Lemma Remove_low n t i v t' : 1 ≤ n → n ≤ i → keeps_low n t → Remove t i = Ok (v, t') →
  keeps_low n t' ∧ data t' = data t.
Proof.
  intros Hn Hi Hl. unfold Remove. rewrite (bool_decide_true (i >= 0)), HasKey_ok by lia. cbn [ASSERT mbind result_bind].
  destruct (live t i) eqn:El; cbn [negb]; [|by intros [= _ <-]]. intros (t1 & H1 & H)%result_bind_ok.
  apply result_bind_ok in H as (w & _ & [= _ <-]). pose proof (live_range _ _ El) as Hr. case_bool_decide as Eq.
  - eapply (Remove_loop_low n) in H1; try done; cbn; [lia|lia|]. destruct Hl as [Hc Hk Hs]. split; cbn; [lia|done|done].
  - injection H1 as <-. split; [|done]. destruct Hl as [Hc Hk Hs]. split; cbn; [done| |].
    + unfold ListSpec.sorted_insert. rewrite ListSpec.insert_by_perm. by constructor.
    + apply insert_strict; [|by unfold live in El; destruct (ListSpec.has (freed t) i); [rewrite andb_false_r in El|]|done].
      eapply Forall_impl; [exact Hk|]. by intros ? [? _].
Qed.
§ §
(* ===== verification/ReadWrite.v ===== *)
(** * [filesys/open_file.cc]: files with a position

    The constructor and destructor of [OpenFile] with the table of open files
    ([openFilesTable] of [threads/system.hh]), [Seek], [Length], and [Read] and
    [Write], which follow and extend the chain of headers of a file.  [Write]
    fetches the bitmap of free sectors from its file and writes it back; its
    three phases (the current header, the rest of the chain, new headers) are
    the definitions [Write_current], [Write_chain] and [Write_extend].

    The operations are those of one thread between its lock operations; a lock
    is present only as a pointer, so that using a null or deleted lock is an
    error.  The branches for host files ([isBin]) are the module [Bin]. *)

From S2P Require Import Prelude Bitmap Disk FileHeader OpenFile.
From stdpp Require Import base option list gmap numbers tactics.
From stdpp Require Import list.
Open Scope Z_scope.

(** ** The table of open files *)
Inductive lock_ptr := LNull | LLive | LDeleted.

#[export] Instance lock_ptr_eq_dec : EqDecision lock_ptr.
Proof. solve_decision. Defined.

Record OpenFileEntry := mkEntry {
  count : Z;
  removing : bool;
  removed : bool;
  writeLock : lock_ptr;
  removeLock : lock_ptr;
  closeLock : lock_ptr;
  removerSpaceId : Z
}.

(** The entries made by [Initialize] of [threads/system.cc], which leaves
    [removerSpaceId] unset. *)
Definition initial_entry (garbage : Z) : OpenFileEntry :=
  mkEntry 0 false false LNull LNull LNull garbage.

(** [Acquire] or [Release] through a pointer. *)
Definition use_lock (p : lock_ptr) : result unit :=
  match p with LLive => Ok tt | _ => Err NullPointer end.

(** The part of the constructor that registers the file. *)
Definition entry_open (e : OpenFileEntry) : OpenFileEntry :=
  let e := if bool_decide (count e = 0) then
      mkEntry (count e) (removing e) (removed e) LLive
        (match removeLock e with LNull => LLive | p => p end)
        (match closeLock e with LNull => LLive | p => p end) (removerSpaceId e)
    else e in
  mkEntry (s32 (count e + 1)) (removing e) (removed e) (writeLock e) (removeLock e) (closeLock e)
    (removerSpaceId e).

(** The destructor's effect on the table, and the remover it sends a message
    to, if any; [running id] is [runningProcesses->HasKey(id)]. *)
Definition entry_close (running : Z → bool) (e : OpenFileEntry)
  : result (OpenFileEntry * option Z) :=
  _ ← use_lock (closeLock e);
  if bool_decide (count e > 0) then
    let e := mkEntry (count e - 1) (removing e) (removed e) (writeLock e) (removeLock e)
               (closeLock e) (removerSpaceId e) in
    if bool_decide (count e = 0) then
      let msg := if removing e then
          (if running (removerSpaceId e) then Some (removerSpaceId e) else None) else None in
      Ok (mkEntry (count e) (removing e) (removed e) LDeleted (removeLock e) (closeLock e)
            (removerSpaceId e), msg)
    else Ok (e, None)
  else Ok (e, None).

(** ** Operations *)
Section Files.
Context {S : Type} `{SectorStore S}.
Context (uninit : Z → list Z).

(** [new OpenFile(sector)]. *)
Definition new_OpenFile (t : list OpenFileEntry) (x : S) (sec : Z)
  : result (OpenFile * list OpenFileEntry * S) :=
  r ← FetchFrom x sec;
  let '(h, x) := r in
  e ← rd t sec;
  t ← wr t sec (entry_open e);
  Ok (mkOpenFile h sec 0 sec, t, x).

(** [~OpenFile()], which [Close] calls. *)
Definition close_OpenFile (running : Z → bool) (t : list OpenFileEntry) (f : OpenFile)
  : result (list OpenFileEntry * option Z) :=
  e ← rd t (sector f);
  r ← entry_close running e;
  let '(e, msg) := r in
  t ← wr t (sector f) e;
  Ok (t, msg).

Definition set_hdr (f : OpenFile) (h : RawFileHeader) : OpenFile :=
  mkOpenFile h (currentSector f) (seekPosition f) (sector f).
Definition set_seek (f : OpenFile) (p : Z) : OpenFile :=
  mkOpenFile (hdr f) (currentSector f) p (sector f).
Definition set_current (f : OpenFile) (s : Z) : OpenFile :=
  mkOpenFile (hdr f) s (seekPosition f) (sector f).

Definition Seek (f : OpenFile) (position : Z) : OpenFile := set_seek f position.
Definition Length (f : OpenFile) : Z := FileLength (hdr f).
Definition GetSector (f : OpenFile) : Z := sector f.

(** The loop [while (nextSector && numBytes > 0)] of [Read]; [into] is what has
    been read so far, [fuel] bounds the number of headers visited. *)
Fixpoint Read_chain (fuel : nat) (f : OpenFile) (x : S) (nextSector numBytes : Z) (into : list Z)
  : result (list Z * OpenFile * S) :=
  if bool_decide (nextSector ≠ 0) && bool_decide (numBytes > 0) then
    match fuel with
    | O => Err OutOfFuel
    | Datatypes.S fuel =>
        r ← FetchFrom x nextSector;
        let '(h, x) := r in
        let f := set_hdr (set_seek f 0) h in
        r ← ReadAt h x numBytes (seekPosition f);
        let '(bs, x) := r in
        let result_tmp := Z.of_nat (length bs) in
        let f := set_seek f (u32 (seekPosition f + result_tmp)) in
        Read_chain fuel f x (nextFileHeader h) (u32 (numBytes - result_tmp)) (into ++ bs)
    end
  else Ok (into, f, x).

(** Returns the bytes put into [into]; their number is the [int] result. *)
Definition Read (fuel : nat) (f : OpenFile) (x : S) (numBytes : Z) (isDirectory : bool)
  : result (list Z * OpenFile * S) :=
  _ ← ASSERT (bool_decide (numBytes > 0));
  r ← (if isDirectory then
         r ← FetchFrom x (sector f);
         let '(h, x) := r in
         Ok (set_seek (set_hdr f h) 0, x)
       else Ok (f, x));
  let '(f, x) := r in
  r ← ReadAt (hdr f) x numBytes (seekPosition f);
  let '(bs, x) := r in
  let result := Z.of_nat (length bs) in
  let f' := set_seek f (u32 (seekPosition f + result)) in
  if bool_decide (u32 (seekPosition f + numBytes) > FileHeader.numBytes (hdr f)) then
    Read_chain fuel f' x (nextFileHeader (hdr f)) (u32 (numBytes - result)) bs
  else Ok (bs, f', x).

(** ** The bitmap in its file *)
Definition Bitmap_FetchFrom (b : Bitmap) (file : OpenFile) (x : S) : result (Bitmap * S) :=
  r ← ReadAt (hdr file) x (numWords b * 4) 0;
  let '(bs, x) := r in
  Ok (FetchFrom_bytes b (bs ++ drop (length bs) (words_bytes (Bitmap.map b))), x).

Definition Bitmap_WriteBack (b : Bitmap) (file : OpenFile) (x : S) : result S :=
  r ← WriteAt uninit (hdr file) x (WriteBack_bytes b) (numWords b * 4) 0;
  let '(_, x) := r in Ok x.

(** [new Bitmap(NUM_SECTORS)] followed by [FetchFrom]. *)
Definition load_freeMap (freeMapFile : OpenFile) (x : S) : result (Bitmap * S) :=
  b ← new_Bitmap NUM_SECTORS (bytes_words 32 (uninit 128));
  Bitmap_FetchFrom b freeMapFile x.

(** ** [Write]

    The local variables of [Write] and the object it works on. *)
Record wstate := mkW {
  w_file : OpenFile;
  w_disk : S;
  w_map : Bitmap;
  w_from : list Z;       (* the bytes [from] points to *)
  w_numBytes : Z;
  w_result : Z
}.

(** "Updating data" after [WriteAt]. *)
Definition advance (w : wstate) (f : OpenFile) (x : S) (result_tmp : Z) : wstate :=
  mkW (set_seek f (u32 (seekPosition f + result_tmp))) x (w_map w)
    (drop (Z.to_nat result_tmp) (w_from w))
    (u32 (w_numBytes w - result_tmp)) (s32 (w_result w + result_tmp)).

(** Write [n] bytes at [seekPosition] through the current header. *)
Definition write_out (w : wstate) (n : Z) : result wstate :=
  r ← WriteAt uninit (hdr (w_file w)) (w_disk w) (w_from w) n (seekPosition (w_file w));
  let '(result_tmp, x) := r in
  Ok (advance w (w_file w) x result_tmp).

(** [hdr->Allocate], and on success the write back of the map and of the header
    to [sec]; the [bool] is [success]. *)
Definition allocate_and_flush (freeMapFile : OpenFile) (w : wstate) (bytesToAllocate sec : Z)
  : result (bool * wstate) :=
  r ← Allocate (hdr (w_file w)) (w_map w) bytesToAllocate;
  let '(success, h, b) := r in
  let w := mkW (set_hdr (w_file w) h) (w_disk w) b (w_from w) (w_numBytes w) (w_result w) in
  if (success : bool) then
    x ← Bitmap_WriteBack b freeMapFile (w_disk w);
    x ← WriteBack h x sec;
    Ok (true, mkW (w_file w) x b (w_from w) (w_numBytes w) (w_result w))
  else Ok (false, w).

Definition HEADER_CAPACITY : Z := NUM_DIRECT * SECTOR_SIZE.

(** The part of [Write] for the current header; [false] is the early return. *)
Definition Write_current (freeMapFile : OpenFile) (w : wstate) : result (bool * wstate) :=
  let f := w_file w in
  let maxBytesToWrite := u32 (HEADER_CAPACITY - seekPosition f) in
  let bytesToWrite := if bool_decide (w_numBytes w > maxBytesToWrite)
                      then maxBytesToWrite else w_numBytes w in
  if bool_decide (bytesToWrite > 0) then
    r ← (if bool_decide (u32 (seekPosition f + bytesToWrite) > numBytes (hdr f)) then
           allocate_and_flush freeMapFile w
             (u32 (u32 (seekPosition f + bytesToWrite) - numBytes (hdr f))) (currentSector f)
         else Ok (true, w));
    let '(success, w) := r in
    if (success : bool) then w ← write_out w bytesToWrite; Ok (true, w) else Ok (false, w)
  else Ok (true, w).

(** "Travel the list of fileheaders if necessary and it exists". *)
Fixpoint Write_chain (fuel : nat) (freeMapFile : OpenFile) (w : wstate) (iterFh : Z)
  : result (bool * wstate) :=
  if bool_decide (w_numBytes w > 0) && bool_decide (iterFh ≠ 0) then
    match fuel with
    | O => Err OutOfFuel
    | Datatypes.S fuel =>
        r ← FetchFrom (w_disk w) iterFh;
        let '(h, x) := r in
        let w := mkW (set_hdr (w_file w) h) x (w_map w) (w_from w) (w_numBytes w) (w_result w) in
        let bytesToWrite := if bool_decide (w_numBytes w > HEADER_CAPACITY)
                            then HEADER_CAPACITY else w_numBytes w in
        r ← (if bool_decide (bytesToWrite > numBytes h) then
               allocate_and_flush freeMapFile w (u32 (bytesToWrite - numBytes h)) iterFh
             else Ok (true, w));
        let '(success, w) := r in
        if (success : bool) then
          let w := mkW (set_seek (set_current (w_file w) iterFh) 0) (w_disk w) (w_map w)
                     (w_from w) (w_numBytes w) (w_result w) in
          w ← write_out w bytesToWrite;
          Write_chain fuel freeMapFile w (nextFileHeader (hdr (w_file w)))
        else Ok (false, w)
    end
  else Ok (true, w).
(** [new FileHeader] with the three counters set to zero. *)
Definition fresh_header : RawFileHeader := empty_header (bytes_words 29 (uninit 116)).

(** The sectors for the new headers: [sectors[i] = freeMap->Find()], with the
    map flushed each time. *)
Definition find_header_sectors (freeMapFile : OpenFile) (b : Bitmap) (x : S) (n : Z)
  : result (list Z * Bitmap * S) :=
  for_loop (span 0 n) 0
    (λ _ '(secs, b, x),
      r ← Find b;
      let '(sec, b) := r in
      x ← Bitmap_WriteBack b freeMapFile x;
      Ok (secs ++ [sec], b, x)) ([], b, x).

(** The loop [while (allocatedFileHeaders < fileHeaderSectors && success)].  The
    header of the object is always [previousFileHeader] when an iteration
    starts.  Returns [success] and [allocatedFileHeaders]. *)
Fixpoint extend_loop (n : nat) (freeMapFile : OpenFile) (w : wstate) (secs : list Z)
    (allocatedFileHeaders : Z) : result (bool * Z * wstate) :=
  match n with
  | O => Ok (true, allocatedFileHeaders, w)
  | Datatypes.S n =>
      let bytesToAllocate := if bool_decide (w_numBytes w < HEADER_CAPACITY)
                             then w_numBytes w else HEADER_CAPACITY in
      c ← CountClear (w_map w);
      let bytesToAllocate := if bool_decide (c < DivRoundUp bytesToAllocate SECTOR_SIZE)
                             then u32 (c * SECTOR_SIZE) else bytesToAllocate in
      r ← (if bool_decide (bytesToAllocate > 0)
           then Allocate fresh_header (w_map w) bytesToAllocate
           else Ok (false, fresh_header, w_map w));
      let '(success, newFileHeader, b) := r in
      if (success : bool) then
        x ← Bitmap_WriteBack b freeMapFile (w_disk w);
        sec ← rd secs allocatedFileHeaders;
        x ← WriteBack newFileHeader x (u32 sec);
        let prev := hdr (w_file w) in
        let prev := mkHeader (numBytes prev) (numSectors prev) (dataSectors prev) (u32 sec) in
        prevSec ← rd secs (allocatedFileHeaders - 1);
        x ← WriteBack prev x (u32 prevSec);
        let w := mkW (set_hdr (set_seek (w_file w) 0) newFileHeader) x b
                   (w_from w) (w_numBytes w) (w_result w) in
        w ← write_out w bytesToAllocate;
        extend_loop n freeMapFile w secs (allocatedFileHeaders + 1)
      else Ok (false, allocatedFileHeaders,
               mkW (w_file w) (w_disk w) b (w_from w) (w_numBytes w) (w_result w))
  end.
§ §
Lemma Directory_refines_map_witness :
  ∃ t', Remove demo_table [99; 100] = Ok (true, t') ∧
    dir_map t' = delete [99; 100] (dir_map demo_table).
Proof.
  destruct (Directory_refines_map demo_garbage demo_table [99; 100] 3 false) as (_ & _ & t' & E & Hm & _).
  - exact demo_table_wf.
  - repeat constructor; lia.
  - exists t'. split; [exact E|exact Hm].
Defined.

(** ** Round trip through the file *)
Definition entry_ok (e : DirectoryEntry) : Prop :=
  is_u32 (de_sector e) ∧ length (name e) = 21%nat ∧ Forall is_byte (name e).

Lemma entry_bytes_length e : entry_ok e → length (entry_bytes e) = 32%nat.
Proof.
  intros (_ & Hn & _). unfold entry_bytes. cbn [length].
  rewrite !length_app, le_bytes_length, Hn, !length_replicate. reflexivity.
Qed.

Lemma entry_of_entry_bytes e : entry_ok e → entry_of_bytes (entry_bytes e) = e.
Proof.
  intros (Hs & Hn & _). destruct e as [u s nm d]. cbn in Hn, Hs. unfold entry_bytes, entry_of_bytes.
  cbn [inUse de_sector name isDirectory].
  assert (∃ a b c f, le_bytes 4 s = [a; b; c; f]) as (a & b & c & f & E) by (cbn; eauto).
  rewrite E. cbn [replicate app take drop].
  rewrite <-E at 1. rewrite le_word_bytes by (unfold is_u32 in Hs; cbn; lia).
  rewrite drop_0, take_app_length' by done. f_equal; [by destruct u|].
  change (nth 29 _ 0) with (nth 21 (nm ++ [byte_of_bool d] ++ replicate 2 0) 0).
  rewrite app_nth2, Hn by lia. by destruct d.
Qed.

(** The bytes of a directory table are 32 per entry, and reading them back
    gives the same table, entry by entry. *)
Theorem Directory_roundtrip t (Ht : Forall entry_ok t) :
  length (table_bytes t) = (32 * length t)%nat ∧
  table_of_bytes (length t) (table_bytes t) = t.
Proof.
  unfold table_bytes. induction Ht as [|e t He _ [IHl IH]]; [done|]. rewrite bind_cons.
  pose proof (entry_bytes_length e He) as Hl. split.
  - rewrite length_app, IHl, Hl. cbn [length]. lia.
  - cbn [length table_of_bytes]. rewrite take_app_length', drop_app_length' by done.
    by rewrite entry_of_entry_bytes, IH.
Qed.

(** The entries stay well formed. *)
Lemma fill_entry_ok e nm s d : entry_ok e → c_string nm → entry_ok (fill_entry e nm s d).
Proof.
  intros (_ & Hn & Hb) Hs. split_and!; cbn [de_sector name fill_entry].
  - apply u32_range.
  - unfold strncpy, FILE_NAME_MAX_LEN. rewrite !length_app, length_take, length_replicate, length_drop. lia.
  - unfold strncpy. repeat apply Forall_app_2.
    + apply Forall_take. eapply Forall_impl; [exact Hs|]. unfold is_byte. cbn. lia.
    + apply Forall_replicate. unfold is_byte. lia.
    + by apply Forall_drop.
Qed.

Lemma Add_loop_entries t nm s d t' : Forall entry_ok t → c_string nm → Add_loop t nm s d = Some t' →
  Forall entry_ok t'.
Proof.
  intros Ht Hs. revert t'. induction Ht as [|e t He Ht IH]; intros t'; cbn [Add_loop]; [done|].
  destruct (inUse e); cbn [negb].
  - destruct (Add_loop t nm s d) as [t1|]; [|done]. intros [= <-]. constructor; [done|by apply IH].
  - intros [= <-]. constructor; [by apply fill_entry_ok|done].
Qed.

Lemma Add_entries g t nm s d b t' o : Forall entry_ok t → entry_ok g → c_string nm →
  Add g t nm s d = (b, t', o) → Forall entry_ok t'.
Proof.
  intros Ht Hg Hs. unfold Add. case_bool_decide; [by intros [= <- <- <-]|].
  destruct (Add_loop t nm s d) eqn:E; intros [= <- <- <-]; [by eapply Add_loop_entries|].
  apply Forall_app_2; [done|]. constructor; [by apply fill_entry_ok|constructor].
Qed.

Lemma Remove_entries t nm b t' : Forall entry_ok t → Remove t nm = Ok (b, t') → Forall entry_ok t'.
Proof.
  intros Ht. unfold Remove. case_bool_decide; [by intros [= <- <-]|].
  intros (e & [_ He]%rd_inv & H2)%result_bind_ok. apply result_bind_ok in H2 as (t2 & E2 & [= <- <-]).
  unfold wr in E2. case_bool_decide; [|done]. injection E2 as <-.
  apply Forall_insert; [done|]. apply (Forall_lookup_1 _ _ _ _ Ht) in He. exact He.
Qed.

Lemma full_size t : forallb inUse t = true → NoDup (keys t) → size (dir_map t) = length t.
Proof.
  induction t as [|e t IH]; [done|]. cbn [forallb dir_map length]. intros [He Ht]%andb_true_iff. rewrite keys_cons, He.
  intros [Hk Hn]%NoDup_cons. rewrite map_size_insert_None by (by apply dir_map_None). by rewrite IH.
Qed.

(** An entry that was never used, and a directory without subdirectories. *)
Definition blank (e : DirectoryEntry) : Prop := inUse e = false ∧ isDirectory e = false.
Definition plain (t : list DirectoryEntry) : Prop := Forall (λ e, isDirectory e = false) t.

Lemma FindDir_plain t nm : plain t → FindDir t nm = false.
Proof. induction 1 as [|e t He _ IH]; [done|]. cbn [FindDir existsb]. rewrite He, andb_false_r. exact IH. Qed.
§ §
* **Exercise goal**
An exact copy of the lines above, from the one containing "(** [new FileHeader]" down to the one containing "r ← (if bool_decide (bytesToAllocate" and including both, is the whole answer; retype it and nothing else.

* **Written reply**
(** [new FileHeader] with the three counters set to zero. *)
Definition fresh_header : RawFileHeader := empty_header (bytes_words 29 (uninit 116)).

(** The sectors for the new headers: [sectors[i] = freeMap->Find()], with the
    map flushed each time. *)
Definition find_header_sectors (freeMapFile : OpenFile) (b : Bitmap) (x : S) (n : Z)
  : result (list Z * Bitmap * S) :=
  for_loop (span 0 n) 0
    (λ _ '(secs, b, x),
      r ← Find b;
      let '(sec, b) := r in
      x ← Bitmap_WriteBack b freeMapFile x;
      Ok (secs ++ [sec], b, x)) ([], b, x).

(** The loop [while (allocatedFileHeaders < fileHeaderSectors && success)].  The
    header of the object is always [previousFileHeader] when an iteration
    starts.  Returns [success] and [allocatedFileHeaders]. *)
Fixpoint extend_loop (n : nat) (freeMapFile : OpenFile) (w : wstate) (secs : list Z)
    (allocatedFileHeaders : Z) : result (bool * Z * wstate) :=
  match n with
  | O => Ok (true, allocatedFileHeaders, w)
  | Datatypes.S n =>
      let bytesToAllocate := if bool_decide (w_numBytes w < HEADER_CAPACITY)
                             then w_numBytes w else HEADER_CAPACITY in
      c ← CountClear (w_map w);
      let bytesToAllocate := if bool_decide (c < DivRoundUp bytesToAllocate SECTOR_SIZE)
                             then u32 (c * SECTOR_SIZE) else bytesToAllocate in
      r ← (if bool_decide (bytesToAllocate > 0)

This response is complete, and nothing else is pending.